(Information given)

Lemma node_served_step n es a act n' :
  node_served n es a → nstep ord ford ttl n act = Some n' →
  ∃ es1 a', node_served n' (es ++ es1) a' ∧ node_events ttl n act n' es1 ∧ asteps limited a es1 a'.
Proof.
  intros [H1 H2 H3 H4] E. destruct (nstep_events ord ford ttl n act n' E) as (acts & es1 & Hrun & Hev).
  destruct (sim_run ord Hord _ _ _ _ _ _ H2 Hrun) as (a' & Has & Hsim). exists es1, a'. split_and!; [|done|done].
  split; [by eapply asteps_app|done|..].
  - intros t w Ht. pose proof (node_change _ _ _ _ _ t Hev) as Hch. rewrite Ht in Hch.
    inversion Hch as [p Hn Hp Hp'|w' Hes|w' res Hes Hp Hp'|p p' Hn Hm Hp Hp'|]; subst.
    + by apply (asteps_fits _ _ _ _ _ _ (H3 _ _ Hp') Has).
    + by eapply asteps_invoked.
    + by destruct w', res as [[[]| |]| |].
    + by edestruct (moves_done p (NCalling w) w).
  - intros t Ht. pose proof (node_change _ _ _ _ _ t Hev) as Hch.
    assert ((∀ w, k_calls n !! t ≠ Some (NCalling w)) → on t es1 = [] → a_calls a' !! t = None) as Hidle.
    { intros Hno Hn. eapply asteps_idle; [exact Has|by apply H4|]. intros w Hw.
      assert (EInvoke t w ∈ on t es1) as Hin by (by apply list_elem_of_filter). rewrite Hn in Hin. by apply not_elem_of_nil in Hin. }
    inversion Hch as [p Hn Hp|w' Hes Hp Hp'|w' res Hes Hp Hp'|p p' Hn Hm Hp Hp'|r Hn Hp Hp']; subst.
    + apply Hidle; congruence.
    + by edestruct Ht.
    + by eapply asteps_returned.
    + apply Hidle; [|done]. intros w Hw. rewrite Hw in Hp. injection Hp as ->. by edestruct (moves_done (NCalling w) p' w).
    + apply Hidle; [|done]. intros w. congruence.
Qed.

Lemma node_served_same n n' es a : node_served n es a → k_base n' = k_base n → k_calls n' = k_calls n → node_served n' es a.
Proof. intros [H1 H2 H3 H4] Eb Ec. split; rewrite ?Eb, ?Ec; done. Qed.

(** A step of the node that no goroutine of the server makes. *)
Lemma node_action_keeps n act n' es : node_action act = true → node_events ttl n act n' es →
  (∀ t w, es ≠ [EInvoke t w]) ∧
  ∀ t, (∀ r, k_calls n !! t = Some (NDone r) → k_calls n' !! t = Some (NDone r)) ∧
       (k_calls n !! t = None → k_calls n' !! t = None).
Proof.
  intros Hact Hev. assert (∀ t w, es ≠ [EInvoke t w]) as Hes.
  { intros t w ->. destruct act as [t' r|act|t'|t'|t'|a cn|i a|cn| |]; try done; cbn [node_events] in Hev.
    - destruct Hev as [[?|[? ?]] _]; done.
    - by destruct Hev as (? & ? & ? & _).
    - by destruct Hev.
    - by destruct Hev.
    - by destruct Hev.
    - by destruct Hev.
    - by destruct Hev. }
  split; [done|]. intros t. pose proof (node_change _ _ _ _ _ t Hev) as Hch. split.
  - intros r Ht. rewrite Ht in Hch. inversion Hch as [p Hn Hp Hp'|w' Hw|w' res Hr Hp Hp'|p p' Hn Hm Hp Hp'|r' Hn Hp Hp']; subst; try done.
    destruct act as [t' r'|act|t'|t'|t'|a cn|i a|cn| |]; try done; cbn [node_events] in Hev;
      try (destruct Hev as [_ Hk]; congruence).
    + destruct Hev as (w & res & _ & Hk & Hk'). rewrite Hk' in Hp'. destruct (decide (t' = t)) as [->|Hne];
        [by rewrite lookup_insert_eq in Hp'|rewrite lookup_insert_ne in Hp' by done; congruence].
    + destruct Hev as (_ & p & p' & Hk & _ & Hk'). rewrite Hk' in Hp'. destruct (decide (t' = t)) as [->|Hne];
        [by rewrite lookup_insert_eq in Hp'|rewrite lookup_insert_ne in Hp' by done; congruence].
  - intros Ht. rewrite Ht in Hch. inversion Hch; subst; [done|]. by edestruct Hes.
Qed.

(End Information given)

#### Task item
The expected answer is the complete material, restated exactly.

#### Completed exercise
Lemma node_served_step n es a act n' :
  node_served n es a → nstep ord ford ttl n act = Some n' →
  ∃ es1 a', node_served n' (es ++ es1) a' ∧ node_events ttl n act n' es1 ∧ asteps limited a es1 a'.
Proof.
  intros [H1 H2 H3 H4] E. destruct (nstep_events ord ford ttl n act n' E) as (acts & es1 & Hrun & Hev).
  destruct (sim_run ord Hord _ _ _ _ _ _ H2 Hrun) as (a' & Has & Hsim). exists es1, a'. split_and!; [|done|done].
  split; [by eapply asteps_app|done|..].
  - intros t w Ht. pose proof (node_change _ _ _ _ _ t Hev) as Hch. rewrite Ht in Hch.
    inversion Hch as [p Hn Hp Hp'|w' Hes|w' res Hes Hp Hp'|p p' Hn Hm Hp Hp'|]; subst.
    + by apply (asteps_fits _ _ _ _ _ _ (H3 _ _ Hp') Has).
    + by eapply asteps_invoked.
    + by destruct w', res as [[[]| |]| |].
    + by edestruct (moves_done p (NCalling w) w).
  - intros t Ht. pose proof (node_change _ _ _ _ _ t Hev) as Hch.
    assert ((∀ w, k_calls n !! t ≠ Some (NCalling w)) → on t es1 = [] → a_calls a' !! t = None) as Hidle.
    { intros Hno Hn. eapply asteps_idle; [exact Has|by apply H4|]. intros w Hw.
      assert (EInvoke t w ∈ on t es1) as Hin by (by apply list_elem_of_filter). rewrite Hn in Hin. by apply not_elem_of_nil in Hin. }
    inversion Hch as [p Hn Hp|w' Hes Hp Hp'|w' res Hes Hp Hp'|p p' Hn Hm Hp Hp'|r Hn Hp Hp']; subst.
    + apply Hidle; congruence.
    + by edestruct Ht.
    + by eapply asteps_returned.
    + apply Hidle; [|done]. intros w Hw. rewrite Hw in Hp. injection Hp as ->. by edestruct (moves_done (NCalling w) p' w).
    + apply Hidle; [|done]. intros w. congruence.
Qed.

Lemma node_served_same n n' es a : node_served n es a → k_base n' = k_base n → k_calls n' = k_calls n → node_served n' es a.
Proof. intros [H1 H2 H3 H4] Eb Ec. split; rewrite ?Eb, ?Ec; done. Qed.

(** A step of the node that no goroutine of the server makes. *)
Lemma node_action_keeps n act n' es : node_action act = true → node_events ttl n act n' es →
  (∀ t w, es ≠ [EInvoke t w]) ∧
  ∀ t, (∀ r, k_calls n !! t = Some (NDone r) → k_calls n' !! t = Some (NDone r)) ∧
       (k_calls n !! t = None → k_calls n' !! t = None).
Proof.
  intros Hact Hev. assert (∀ t w, es ≠ [EInvoke t w]) as Hes.
  { intros t w ->. destruct act as [t' r|act|t'|t'|t'|a cn|i a|cn| |]; try done; cbn [node_events] in Hev.
    - destruct Hev as [[?|[? ?]] _]; done.
    - by destruct Hev as (? & ? & ? & _).
    - by destruct Hev.
    - by destruct Hev.
    - by destruct Hev.
    - by destruct Hev.
    - by destruct Hev. }
  split; [done|]. intros t. pose proof (node_change _ _ _ _ _ t Hev) as Hch. split.
  - intros r Ht. rewrite Ht in Hch. inversion Hch as [p Hn Hp Hp'|w' Hw|w' res Hr Hp Hp'|p p' Hn Hm Hp Hp'|r' Hn Hp Hp']; subst; try done.
    destruct act as [t' r'|act|t'|t'|t'|a cn|i a|cn| |]; try done; cbn [node_events] in Hev;
      try (destruct Hev as [_ Hk]; congruence).
    + destruct Hev as (w & res & _ & Hk & Hk'). rewrite Hk' in Hp'. destruct (decide (t' = t)) as [->|Hne];
        [by rewrite lookup_insert_eq in Hp'|rewrite lookup_insert_ne in Hp' by done; congruence].
    + destruct Hev as (_ & p & p' & Hk & _ & Hk'). rewrite Hk' in Hp'. destruct (decide (t' = t)) as [->|Hne];
        [by rewrite lookup_insert_eq in Hp'|rewrite lookup_insert_ne in Hp' by done; congruence].
  - intros Ht. rewrite Ht in Hch. inversion Hch; subst; [done|]. by edestruct Hes.
Qed.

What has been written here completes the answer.